You should make a longer video by creating a full stack application using the models who've scored really good in your benchmarking questions. That way we'll know which one's the best.
then join the membership, simple
@@aculz thx for the Info🎉
My only concern is the model only being good on benchmarking questions, because of the history of Phi models being trained specifically to score high in benchmarks rather than real world performance.
But this model seems promising, I'm excited to try it out.
Next Level and local. I expect that tool use becomes a feature. It would greatly enhance the potential. I've ran it at q8, q6, and q4 and basically got the same performance. Trying it now with the settings as you recommended.
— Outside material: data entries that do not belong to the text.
(* ===== verification/Yaml.v ===== *)
(** * YAML documents as the configuration code sees them

    The part of the yaml-cpp [Node] interface that [common/config/config.cc]
    calls, translated from the library's header templates
    ([thirdparty/yaml-cpp/x86/include/yaml-cpp/node/impl.h] and
    [node/detail/impl.h]): checked subscripts, node kinds, conversions.  The
    text-to-number conversions sit on C++ streams and on compiled code; they
    are the operations of the class [YamlConvert]. *)

From Stdlib Require Import ZArith String SpecFloat.
From stdpp Require Import base tactics option list numbers strings.
From S2P Require Import Prelude.

(** A loaded document.  Keys of a map are nodes themselves. *)
Inductive Yaml : Type :=
| YNull
| YScalar (text : string)
| YSeq (items : list Yaml)
| YMap (pairs : list (Yaml * Yaml)).

(** A [YAML::Node] handle: valid, or the zombie that a failed const lookup
    returns (it remembers the key that was missing). *)
Inductive Node : Type :=
| NValid (y : Yaml)
| NZombie (key : string).

(** [node::equals(const char* )]: only scalar keys can equal a string. *)
Definition key_equals (k : Yaml) (key : string) : bool :=
  match k with
  | YScalar s => String.eqb s key
  | _ => false
  end.

(** The map lookup of [node_data::get]: the first pair whose key matches. *)
Fixpoint map_find (pairs : list (Yaml * Yaml)) (key : string) : option Yaml :=
  match pairs with
  | [] => None
  | (k, v) :: rest => if key_equals k key then Some v else map_find rest key
  end.

(** [const Node Node::operator[](const char* key) const]. *)
Definition node_index (n : Node) (key : string) : outcome Node :=
  match n with
  | NZombie k => Threw (InvalidNode k)
  | NValid (YMap pairs) =>
      match map_find pairs key with
      | Some v => Done (NValid v)
      | None => Done (NZombie key)
      end
  | NValid (YScalar _) => Threw BadSubscript
  | NValid YNull => Done (NZombie key)
  | NValid (YSeq _) => Done (NZombie key)
  end.

(** [Node::IsDefined]; [!node] and [if (node)] are its negation and itself. *)
Definition IsDefined (n : Node) : bool :=
  match n with NValid _ => true | NZombie _ => false end.

(** [IsNull], [IsSequence], [IsScalar] go through [Type()], which throws on a
    zombie. *)
Definition IsNull (n : Node) : outcome bool :=
  match n with
  | NZombie k => Threw (InvalidNode k)
  | NValid YNull => Done true
  | NValid _ => Done false
  end.

Definition IsSequence (n : Node) : outcome bool :=
  match n with
  | NZombie k => Threw (InvalidNode k)
  | NValid (YSeq _) => Done true
  | NValid _ => Done false
  end.

Definition IsScalar (n : Node) : outcome bool :=
  match n with
  | NZombie k => Threw (InvalidNode k)
  | NValid (YScalar _) => Done true
  | NValid _ => Done false
  end.

(** The nodes a range-[for] over a sequence visits. *)
Definition seq_items (n : Node) : list Node :=
  match n with
  | NValid (YSeq items) => NValid <$> items
  | _ => []
  end.

(** The stream conversions [YAML::convert<T>::decode] for the element types
    that the configuration uses: [None] when the text is not such a value. *)
Class YamlConvert : Type := {
  decode_int : string → option Z;           (* convert<int> *)
  decode_uint16 : string → option Z;        (* convert<unsigned short> *)
  decode_float : string → option spec_float; (* convert<float> *)
  decode_bool : string → option bool        (* convert<bool> *)
}.

(** What [operator>>] guarantees of a successful conversion: the value is one
    of the target type. *)
Class YamlConvertOk `{YamlConvert} : Prop := {
  decode_int_range s z : decode_int s = Some z → in_s 32 z;
  decode_uint16_range s z : decode_uint16 s = Some z → in_u 16 z
}.

(** [Node::as<std::string>()]. *)
Definition as_string (n : Node) : outcome string :=
  match n with
  | NZombie k => Threw (InvalidNode k)
  | NValid YNull => Done "null"%string
  | NValid (YScalar s) => Done s
  | NValid _ => Threw BadConversion
  end.

(** [Node::as<T>()] for the streamable types and [bool]. *)
Definition as_with {T} (decode : string → option T) (n : Node) : outcome T :=
  match n with
  | NZombie k => Threw (InvalidNode k)
  | NValid (YScalar s) =>
      match decode s with
      | Some t => Done t
      | None => Threw BadConversion
      end
  | NValid _ => Threw BadConversion
  end.

Section Access.
Context `{YamlConvert}.

(** [n["key"].as<T>()], the chains that the parsers are made of. *)
Definition get_string (n : Node) (key : string) : outcome string :=
  m ← node_index n key; as_string m.
Definition get_int (n : Node) (key : string) : outcome Z :=
  m ← node_index n key; as_with decode_int m.
Definition get_uint16 (n : Node) (key : string) : outcome Z :=
  m ← node_index n key; as_with decode_uint16 m.
Definition get_float (n : Node) (key : string) : outcome spec_float :=
  m ← node_index n key; as_with decode_float m.
Definition get_bool (n : Node) (key : string) : outcome bool :=
  m ← node_index n key; as_with decode_bool m.

(** [n["key"].IsNull()] and friends. *)
Definition key_is_null (n : Node) (key : string) : outcome bool :=
  m ← node_index n key; IsNull m.
Definition key_is_scalar (n : Node) (key : string) : outcome bool :=
  m ← node_index n key; IsScalar m.
Definition key_is_sequence (n : Node) (key : string) : outcome bool :=
  m ← node_index n key; IsSequence m.
End Access.

(** [a || b] on conditions that can throw: [b] runs only when [a] is false. *)
Definition orO (a b : outcome bool) : outcome bool :=
  x ← a; if (x : bool) then Done true else b.

(** [a && b]. *)
Definition andO (a b : outcome bool) : outcome bool :=
  x ← a; if (x : bool) then b else Done false.

Definition notO (a : outcome bool) : outcome bool := x ← a; Done (negb x).

(** ** Lemmas *)

(** Reading a key that a map node does not have raises [InvalidNode] with the
    key: there is no reading it as "absent". *)
Lemma key_is_null_absent pairs key :
  map_find pairs key = None →
  key_is_null (NValid (YMap pairs)) key = Threw (InvalidNode key).
Proof. unfold key_is_null. simpl. by intros ->. Qed.

Lemma get_string_absent pairs key :
  map_find pairs key = None →
  get_string (NValid (YMap pairs)) key = Threw (InvalidNode key).
Proof. unfold get_string. simpl. by intros ->. Qed.

Lemma get_string_present pairs key s :
  map_find pairs key = Some (YScalar s) →
  get_string (NValid (YMap pairs)) key = Done s.
Proof. unfold get_string. simpl. by intros ->. Qed.

Lemma key_is_null_present pairs key s :
  map_find pairs key = Some (YScalar s) →
  key_is_null (NValid (YMap pairs)) key = Done false.
Proof. unfold key_is_null. simpl. by intros ->. Qed.

Lemma get_uint16_range `{YamlConvertOk} n key z :
  get_uint16 n key = Done z → in_u 16 z.
Proof.
  unfold get_uint16. intros Hz.
  apply outcome_bind_Done in Hz as (m & _ & Hm).
  destruct m as [[]|]; simplify_eq/=. gw_cases. by eapply decode_uint16_range.
Qed.

#[export] Hint Resolve get_uint16_range : gw.
Lemma parse104Config_ok n cd : config_ok cd → config_ok (parse104Config n cd).2.
Proof.
  intros Hcd. apply (parse_section_inv config_ok); [|done]. intros l.
  apply store_devices_inv; [|done].
  intros. apply set_iec104_ok; [by eapply parse_104_device_ok | done].
Qed.

Lemma ConfigData_empty_ok : config_ok ConfigData_empty.
Proof. split; apply map_Forall_empty. Qed.

Definition data_ok (s : option ConfigData) : Prop :=
  match s with Some cd => config_ok cd | None => True end.

Lemma on_data_ok p s :
  (∀ cd, config_ok cd → config_ok (p cd).2) → data_ok s → data_ok (on_data p s).2.
Proof.
  intros Hp. destruct s as [cd|]; simpl; [|done]. intros Hcd.
  specialize (Hp cd Hcd). by destruct (p cd).
Qed.
End Invariant.

(** What [on_data] leaves in place besides the data of its own section. *)
Lemma on_data_Some p cd : on_data p (Some cd) = ((p cd).1, Some (p cd).2).
Proof. simpl. by destruct (p cd). Qed.

Lemma prog_bind_ok {S A B} (I : S → Prop) (m : prog S A) (f : A → prog S B) s :
  I (m s).2 → (∀ a s1, I s1 → I (f a s1).2) → I ((m ≫= f) s).2.
Proof.
  unfold mbind, prog_bind. destruct (m s) as [[a|e|w] s1]; simpl; eauto.
Qed.

Lemma catchS_ok {S A} (I : S → Prop) (m : prog S A) h s :
  I (m s).2 → (∀ e s1, I s1 → I (h e s1).2) → I (catchS m h s).2.
Proof. unfold catchS. destruct (m s) as [[a|e|w] s1]; simpl; eauto. Qed.

(** Sections other than its own survive a parser untouched. *)
Lemma parseModbusConfig_frame `{YamlConvert} n cd :
  iec61850 (parseModbusConfig n cd).2 = iec61850 cd ∧
  iec104 (parseModbusConfig n cd).2 = iec104 cd.
Proof.
  apply (parse_section_inv (λ cd', iec61850 cd' = iec61850 cd ∧ iec104 cd' = iec104 cd));
    [|done].
  intros l. unfold store_devices.
  apply (forS_inv (λ cd', iec61850 cd' = iec61850 cd ∧ iec104 cd' = iec104 cd)); [|done].
  intros x s Hs. unfold mbind, prog_bind, liftO.
  by destruct (parse_modbus_device x) as [[]|?|?].
Qed.

(** ** Properties *)

(** [init] leaves well-formed devices. *)
Lemma init_ok `{YamlConvertOk} LoadFile path s :
  data_ok s → data_ok (init LoadFile path s).2.
Proof.
  intros Hs. apply (catchS_ok data_ok); [|done].
  apply prog_bind_ok; [|done]. unfold loadConfig.
  apply prog_bind_ok; [done|]. intros root s1 Hs1.
  apply prog_bind_ok. { simpl. destruct s1; [done|]. apply ConfigData_empty_ok. }
  intros _ s2 Hs2. apply prog_bind_ok; [auto using on_data_ok, parseModbusConfig_ok|].
  intros _ s3 Hs3. apply prog_bind_ok; [auto using on_data_ok, parse61850Config_ok|].
  intros _ s4 Hs4. apply prog_bind_ok; [auto using on_data_ok, parse104Config_ok|done].
Qed.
Thanks for sharing CodeKing.
Can you do simple, non-impactful changes to the questions? for example, "2 plums" instead of "2 apples"
Okay, got it!
excellent video dude!!!!
Does open web ui normally display generated pages (like with the confetti button @ ~9:11)?
Yes
Best test is asking for a modern sleek landing page, you quickly see how good or bad the model is
can't wait for Phi-4 small (~7B) and Phi-4 mini (~3B) and make it crush all benchmarks in these ranges
the Phi-4 you're showcasing here is a Phi-4 medium
Lmao I won't trust Phi models until real world benchmark like arena/live bench.
Yep been disappointed too many times
You can run it on even a M4 Mac mini .
That's a quite good model. Thanks.
I think it's time to update your test questions!!
next time paste all the questions at once and lets see the fun.
Can you compare other small models?
Open Ai ... its gonna be Open
Woooooooow! It is incredible
This is quite insane 😮
Wow
🐿️🐿️🐿️🐿️🐿️🐿️